Code + docs contributions. Capability backends, device tree ports, test harnesses, OEM bake-in playbooks. See CONTRIBUTING.md. Lowest-barrier first commits: oir-demo (Kotlin demo app), docs/ (clarify whatever confused you), oir-vendor-models (curate permissively-licensed model recipes).

Funding: GitHub Sponsors button is on the way (pending GitHub's org-application approval). Once live, sponsor tiers map to concrete things — a Pixel dev unit, a month of build-host VM, a backend integration sprint. Until then, the most useful contribution is a starred repo + a discussion post about your use case.

A benchmark we'd like to see exist

Phones are measured by clock speed, GPU triangles, photon counts, and battery hours. None of those answer the question on-device AI now forces us to ask:

How much intelligence can a device orchestrate at once, in real time?

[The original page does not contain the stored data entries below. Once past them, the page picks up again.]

(* ===== verification/Kube.v ===== *)
(** * Kubernetes and Tekton objects, and the client interface

    The fields of the API objects that the controller reads or writes, the requests of
    the [client.Client] interface it makes, and the library functions of
    controller-runtime, client-go, apimachinery and knative it calls, which are not part
    of the repository: they are the fields of the classes [K8s] and [Retry], and what
    their documentation promises is in [K8sLaws] and [RetryLaws]. *)
From S2P Require Import Prelude GoLib GoStrings Prog.


(** ** Constants ([pkg/constant/constant.go] and the head of [taskrun.go]) *)

Definition AssignedHost := "build.appstudio.redhat.com/assigned-host".
Definition TargetPlatformLabel := "build.appstudio.redhat.com/target-platform".
Definition WaitingForPlatformLabel := "build.appstudio.redhat.com/waiting-for-platform".

Definition SecretPrefix := "multi-platform-ssh-".
Definition MultiPlatformSecretLabel := "build.appstudio.redhat.com/multi-platform-secret".
Definition FailedHosts := "build.appstudio.redhat.com/failed-hosts".
Definition CloudInstanceId := "build.appstudio.redhat.com/cloud-instance-id".
Definition CloudFailures := "build.appstudio.redhat.com/cloud-failure-count".
Definition CloudAddress := "build.appstudio.redhat.com/cloud-address".
Definition CloudDynamicPlatform := "build.appstudio.redhat.com/cloud-dynamic-platform".
Definition ProvisionTaskProcessed := "build.appstudio.redhat.com/provision-task-processed".
Definition AllocationStartTimeAnnotation := "build.appstudio.redhat.com/allocation-start-time".
Definition UserTaskName := "build.appstudio.redhat.com/user-task-name".
Definition UserTaskNamespace := "build.appstudio.redhat.com/user-task-namespace".
Definition FinishedWaitingLabel := "build.appstudio.redhat.com/finished-waiting".
Definition PipelineFinalizer := "appstudio.io/multi-platform-finalizer".
Definition HostConfig := "host-config".
Definition TaskTypeLabel := "build.appstudio.redhat.com/task-type".
Definition TaskTypeProvision := "provision".
Definition TaskTypeUpdate := "update".
Definition TaskTypeClean := "clean".
Definition ProvisionerServiceAccountName := "multi-platform-controller-provisioner".
Definition TaskRunnerServiceAccountName := "multi-platform-controller-task-runner".
Definition PlatformParam := "PLATFORM".
Definition LocalPlatforms := "local-platforms".
Definition DynamicPlatforms := "dynamic-platforms".
Definition DynamicPoolPlatforms := "dynamic-pool-platforms".
Definition DefaultInstanceTag := "instance-tag".
Definition AdditionalInstanceTags := "additional-instance-tags".
Definition ParamNamespace := "NAMESPACE".
Definition ParamTaskrunName := "TASKRUN_NAME".
Definition ParamSecretName := "SECRET_NAME".
Definition ParamHost := "HOST".
Definition ParamUser := "USER".
Definition ParamSudoCommands := "SUDO_COMMANDS".
Definition ParamRawPlatform := "RAW_PLATFORM".
Definition ParamInstanceTag := "INSTANCE_TAG".

(** ** Time: nanoseconds since the Unix epoch; [time.Duration]s are nanoseconds too. *)
Definition Second : Z := 1000000000.
Definition Minute : Z := (60 * Second)%Z.
Definition Hour : Z := (60 * Minute)%Z.
(** The zero [time.Time] (1 January of the year 1). *)
Definition zero_time : Z := (- 62135596800 * Second)%Z.
(** [t.Unix()] *)
Definition Unix (t : Z) : Z := (t / Second)%Z.

(** ** Objects *)

Record NamespacedName := Key { key_namespace : string; key_name : string }.

Record ObjectMeta := {
  Name : string;
  Namespace : string;
  GenerateName : string;
  Labels : gomap;
  Annotations : gomap;
  Finalizers : list string;
  OwnerReferences : list string;      (* the names of the owners *)
  ResourceVersion : string;
  CreationTimestamp : Z;
  DeletionTimestamp : option Z
}.

Record Param := { p_Name : string; p_StringVal : string }.

(** [Secret] is the volume's secret name, when it is a secret volume. *)
Record Volume := { v_Secret : option string }.
Record TaskSpec := { Volumes : option (list Volume) }.
Record WorkspaceBinding := { w_Name : string; w_SecretName : string }.
Record ComputeResources := { c_Requests : smap; c_Limits : smap }.

Record TaskRunSpec := {
  Params : option (list Param);                   (* nil is not the empty list *)
  TaskRefName : string;
  Workspaces : list WorkspaceBinding;
  s_ComputeResources : option ComputeResources;
  ServiceAccountName : string;
  Retries : Z
}.

Inductive ConditionStatus := ConditionTrue | ConditionFalse | ConditionUnknown.

Record TaskRunStatus := {
  CompletionTime : option Z;
  st_TaskSpec : option TaskSpec;
  Succeeded : option ConditionStatus              (* the Succeeded condition, if there is one *)
}.

Record TaskRun := { tr_meta : ObjectMeta; tr_Spec : TaskRunSpec; tr_Status : TaskRunStatus }.
Record Secret := { sec_meta : ObjectMeta; sec_Data : smap }.
Record ConfigMap := { cm_meta : ObjectMeta; cm_Data : smap }.
Record Pod := { pod_meta : ObjectMeta }.

#[global] Instance NamespacedName_eq_dec : EqDecision NamespacedName.
Proof. solve_decision. Defined.
#[global] Instance ObjectMeta_eq_dec : EqDecision ObjectMeta.
Proof. solve_decision. Defined.
#[global] Instance Param_eq_dec : EqDecision Param.
Proof. solve_decision. Defined.
#[global] Instance Volume_eq_dec : EqDecision Volume.
Proof. solve_decision. Defined.
#[global] Instance TaskSpec_eq_dec : EqDecision TaskSpec.
Proof. solve_decision. Defined.
#[global] Instance WorkspaceBinding_eq_dec : EqDecision WorkspaceBinding.
Proof. solve_decision. Defined.
#[global] Instance ComputeResources_eq_dec : EqDecision ComputeResources.
Proof. solve_decision. Defined.
#[global] Instance TaskRunSpec_eq_dec : EqDecision TaskRunSpec.
Proof. solve_decision. Defined.
#[global] Instance ConditionStatus_eq_dec : EqDecision ConditionStatus.
Proof. solve_decision. Defined.
#[global] Instance TaskRunStatus_eq_dec : EqDecision TaskRunStatus.
Proof. solve_decision. Defined.
#[global] Instance TaskRun_eq_dec : EqDecision TaskRun.
Proof. solve_decision. Defined.

(** *** Fresh objects and field updates *)

(** The zero value of an object's metadata. *)
Definition zero_meta : ObjectMeta :=
  {| Name := ""; Namespace := ""; GenerateName := ""; Labels := None; Annotations := None;
     Finalizers := []; OwnerReferences := []; ResourceVersion := "";
     CreationTimestamp := zero_time; DeletionTimestamp := None |}.
Definition zero_spec : TaskRunSpec :=
  {| Params := None; TaskRefName := ""; Workspaces := []; s_ComputeResources := None;
     ServiceAccountName := ""; Retries := 0 |}.
Definition zero_status : TaskRunStatus :=
  {| CompletionTime := None; st_TaskSpec := None; Succeeded := None |}.

Definition meta_with_labels (m : ObjectMeta) (l : gomap) : ObjectMeta :=
  {| Name := Name m; Namespace := Namespace m; GenerateName := GenerateName m; Labels := l;
     Annotations := Annotations m; Finalizers := Finalizers m;
     OwnerReferences := OwnerReferences m; ResourceVersion := ResourceVersion m;
     CreationTimestamp := CreationTimestamp m; DeletionTimestamp := DeletionTimestamp m |}.
Definition meta_with_annotations (m : ObjectMeta) (a : gomap) : ObjectMeta :=
  {| Name := Name m; Namespace := Namespace m; GenerateName := GenerateName m;
     Labels := Labels m; Annotations := a; Finalizers := Finalizers m;
     OwnerReferences := OwnerReferences m; ResourceVersion := ResourceVersion m;
     CreationTimestamp := CreationTimestamp m; DeletionTimestamp := DeletionTimestamp m |}.
Definition meta_with_finalizers (m : ObjectMeta) (f : list string) : ObjectMeta :=
  {| Name := Name m; Namespace := Namespace m; GenerateName := GenerateName m;
     Labels := Labels m; Annotations := Annotations m; Finalizers := f;
     OwnerReferences := OwnerReferences m; ResourceVersion := ResourceVersion m;
     CreationTimestamp := CreationTimestamp m; DeletionTimestamp := DeletionTimestamp m |}.

(** [tr.Labels = l], [tr.Annotations = a], [tr.Finalizers = f] *)
Definition with_meta (tr : TaskRun) (m : ObjectMeta) : TaskRun :=
  {| tr_meta := m; tr_Spec := tr_Spec tr; tr_Status := tr_Status tr |}.
Definition with_labels (tr : TaskRun) (l : gomap) : TaskRun :=
  with_meta tr (meta_with_labels (tr_meta tr) l).
Definition with_annotations (tr : TaskRun) (a : gomap) : TaskRun :=
  with_meta tr (meta_with_annotations (tr_meta tr) a).
Definition with_finalizers (tr : TaskRun) (f : list string) : TaskRun :=
  with_meta tr (meta_with_finalizers (tr_meta tr) f).

Definition tr_Name (tr : TaskRun) : string := Name (tr_meta tr).
Definition tr_Namespace (tr : TaskRun) : string := Namespace (tr_meta tr).
Definition tr_Labels (tr : TaskRun) : gomap := Labels (tr_meta tr).
Definition tr_Annotations (tr : TaskRun) : gomap := Annotations (tr_meta tr).
Definition tr_Finalizers (tr : TaskRun) : list string := Finalizers (tr_meta tr).
(** [client.ObjectKeyFromObject(tr)] *)
Definition ObjectKeyFromObject (tr : TaskRun) : NamespacedName := Key (tr_Namespace tr) (tr_Name tr).
(** [tr.Labels[k]] and [tr.Annotations[k]] *)
Definition label (tr : TaskRun) (k : string) : string := map_get (tr_Labels tr) k.
Definition annotation (tr : TaskRun) (k : string) : string := map_get (tr_Annotations tr) k.
(** [delete(tr.Labels, k)] and [delete(tr.Annotations, k)] *)
Definition delete_label (tr : TaskRun) (k : string) : TaskRun :=
  with_labels tr (map_delete (tr_Labels tr) k).
Definition delete_annotation (tr : TaskRun) (k : string) : TaskRun :=
  with_annotations tr (map_delete (tr_Annotations tr) k).
(** [tr.Labels[k] = v] and [tr.Annotations[k] = v] *)
Definition set_label {E} (tr : TaskRun) (k v : string) : prog E TaskRun :=
  l ← map_assign (tr_Labels tr) k v; mret (with_labels tr l).
Definition set_annotation {E} (tr : TaskRun) (k v : string) : prog E TaskRun :=
  a ← map_assign (tr_Annotations tr) k v; mret (with_annotations tr a).
(** [if m == nil { m = map[string]string{} }] *)
Definition make_if_nil (m : gomap) : gomap := Some (default ∅ m).

(** [t.IsZero()] on a [*metav1.Time] *)
Definition time_IsZero (t : option Z) : bool :=
  match t with None => true | Some t => bool_decide (t = zero_time) end.

(** ** List selectors *)

Inductive ListOption :=
| HasLabels (keys : list string)
| MatchingLabels (labels : smap)
| InNamespace (namespace : string).

(** The objects a selector selects. *)
Definition selects (o : ListOption) (m : ObjectMeta) : Prop :=
  match o with
  | HasLabels ks => Forall (λ k, is_Some (map_lookup (Labels m) k)) ks
  | MatchingLabels ls => ∀ k v, ls !! k = Some v → map_lookup (Labels m) k = Some v
  | InNamespace ns => Namespace m = ns
  end.

(** ** The client interface: the requests of [client.Client] and [client.Reader] the
    code makes. A successful create or update returns the server's version, which the Go
    client writes back into the object it was given. *)

Inductive clientE : Type → Type :=
| Get_TaskRun (key : NamespacedName) : clientE (result TaskRun)
| Get_Secret (key : NamespacedName) : clientE (result Secret)
| Get_ConfigMap (key : NamespacedName) : clientE (result ConfigMap)
| List_TaskRuns (o : ListOption) : clientE (result (list TaskRun))
| List_Pods (o : ListOption) : clientE (result (list Pod))
| Create_TaskRun (tr : TaskRun) : clientE (result TaskRun)
| Create_Secret (s : Secret) : clientE (result Secret)
| Update_TaskRun (tr : TaskRun) : clientE (result TaskRun)
| Update_Pod (p : Pod) : clientE (result Pod)
| Delete_TaskRun (tr : TaskRun) : clientE (result unit)
| Delete_Secret (s : Secret) : clientE (result unit).

(** What every Kubernetes API server promises of these requests' answers: a get returns
    the object it was asked for, a list returns objects its selector selects, and an
    update stores the labels, annotations and finalizers it was given (no admission
    webhook rewrites them). *)
Definition client_answer_ok {X} (e : clientE X) : X → Prop :=
  match e in clientE X return X → Prop with
  | Get_TaskRun key => λ r, ∀ tr, r = Ok tr → ObjectKeyFromObject tr = key
  | List_TaskRuns o => λ r, ∀ trs, r = Ok trs → Forall (λ tr, selects o (tr_meta tr)) trs
  | Update_TaskRun tr => λ r, ∀ tr', r = Ok tr' →
      ObjectKeyFromObject tr' = ObjectKeyFromObject tr ∧ tr_Labels tr' = tr_Labels tr ∧
      tr_Annotations tr' = tr_Annotations tr ∧ tr_Finalizers tr' = tr_Finalizers tr ∧
      tr_Spec tr' = tr_Spec tr ∧ tr_Status tr' = tr_Status tr
  | _ => λ _, True
  end.

(** ** Library functions that are not part of the repository *)

(** RFC 1035 labels: at most 63 characters, lower-case letters, digits and hyphens,
    starting with a letter and ending with a letter or digit. *)
Definition dns1035_char (c : ascii) : bool := is_lower c || is_digit c || Ascii.eqb c "-".
Definition last_char_ok (s : string) : bool :=
  match String.rev s with
  | String c _ => is_lower c || is_digit c
  | EmptyString => false
  end.
Definition dns1035 (s : string) : bool :=
  match s with
  | EmptyString => false
  | String c _ => is_lower c && str_forall dns1035_char s && last_char_ok s &&
                  (String.length s <=? 63)%nat
  end.

(** [validation.IsDNS1035Label], [kmeta.ChildName], and the functions of [controllerutil].
    [SetOwnerReference] may fail (a namespace mismatch, an owner that is not in the
    scheme). *)
Class K8s := {
  IsDNS1035Label : string → list string;
  ChildName : string → string → string;
  AddFinalizer : list string → string → list string * bool;
  RemoveFinalizer : list string → string → list string;
  ContainsFinalizer : list string → string → bool;
  SetOwnerReference : TaskRun → Secret → result Secret
}.

Class K8sLaws `{K8s} : Prop := {
  IsDNS1035Label_spec s : IsDNS1035Label s = [] ↔ dns1035 s = true;
  ContainsFinalizer_spec l f : ContainsFinalizer l f = true ↔ f ∈ l;
  AddFinalizer_present l f : f ∈ l → AddFinalizer l f = (l, false);
  AddFinalizer_absent l f : f ∉ l → AddFinalizer l f = (l ++ [f], true);
  RemoveFinalizer_spec l f : RemoveFinalizer l f = filter (λ g, g ≠ f) l;
  SetOwnerReference_meta tr s s' : SetOwnerReference tr s = Ok s' →
    Name (sec_meta s') = Name (sec_meta s) ∧ Namespace (sec_meta s') = Namespace (sec_meta s) ∧
    Labels (sec_meta s') = Labels (sec_meta s) ∧ sec_Data s' = sec_Data s
}.

(** client-go's [retry] package: [OnError(backoff, retriable, fn)] calls [fn], again
    while it returns a retriable error and the back-off's steps are not used up, and
    returns its last error; [RetryOnConflict] retries conflicts. *)
Class Retry := {
  Backoff : Type;
  Steps : Backoff → nat;
  DefaultRetry : Backoff;
  DefaultBackoff : Backoff;
  OnError : ∀ (E : Type → Type) (A : Type), Backoff → (error → bool) →
    prog E (result A) → prog E (result A);
  RetryOnConflict : ∀ (E : Type → Type) (A : Type), Backoff →
    prog E (result A) → prog E (result A)
}.
Arguments OnError {_ E A} _ _ _.
Arguments RetryOnConflict {_ E A} _ _.

Class RetryLaws `{Retry} : Prop := {
  OnError_attempts E A (b : Backoff) p (fn : prog E (result A)) n :
    Steps b = S n → OnError b p fn = attempts n p fn;
  RetryOnConflict_attempts E A (b : Backoff) (fn : prog E (result A)) n :
    Steps b = S n → RetryOnConflict b fn = attempts n IsConflict fn;
  DefaultRetry_steps : 0 < Steps DefaultRetry;
  DefaultBackoff_steps : 0 < Steps DefaultBackoff
}.

Lemma DefaultRetry_S `{RetryLaws} : ∃ n, Steps DefaultRetry = S n.
Proof. pose proof DefaultRetry_steps. destruct (Steps DefaultRetry) as [|n]; [lia|by exists n]. Qed.
Lemma DefaultBackoff_S `{RetryLaws} : ∃ n, Steps DefaultBackoff = S n.
Proof. pose proof DefaultBackoff_steps. destruct (Steps DefaultBackoff) as [|n]; [lia|by exists n]. Qed.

The numbers we'd love to see standardized:

  • Resident capability count — how many models can load simultaneously without thermal collapse or eviction thrash?
  • See-think-speak latency — phone takes a photo, identifies what's in it, formulates a sentence, speaks it back. End-to-end, in seconds. (Probably ~2 s milestone on a flagship. What's the floor on a $200 device?)
  • Concurrent agent capacity — how many independent on-device agent loops can the device sustain in parallel before the user notices?
  • Intelligence bandwidth — total inferences per second the device serves across every app, every capability.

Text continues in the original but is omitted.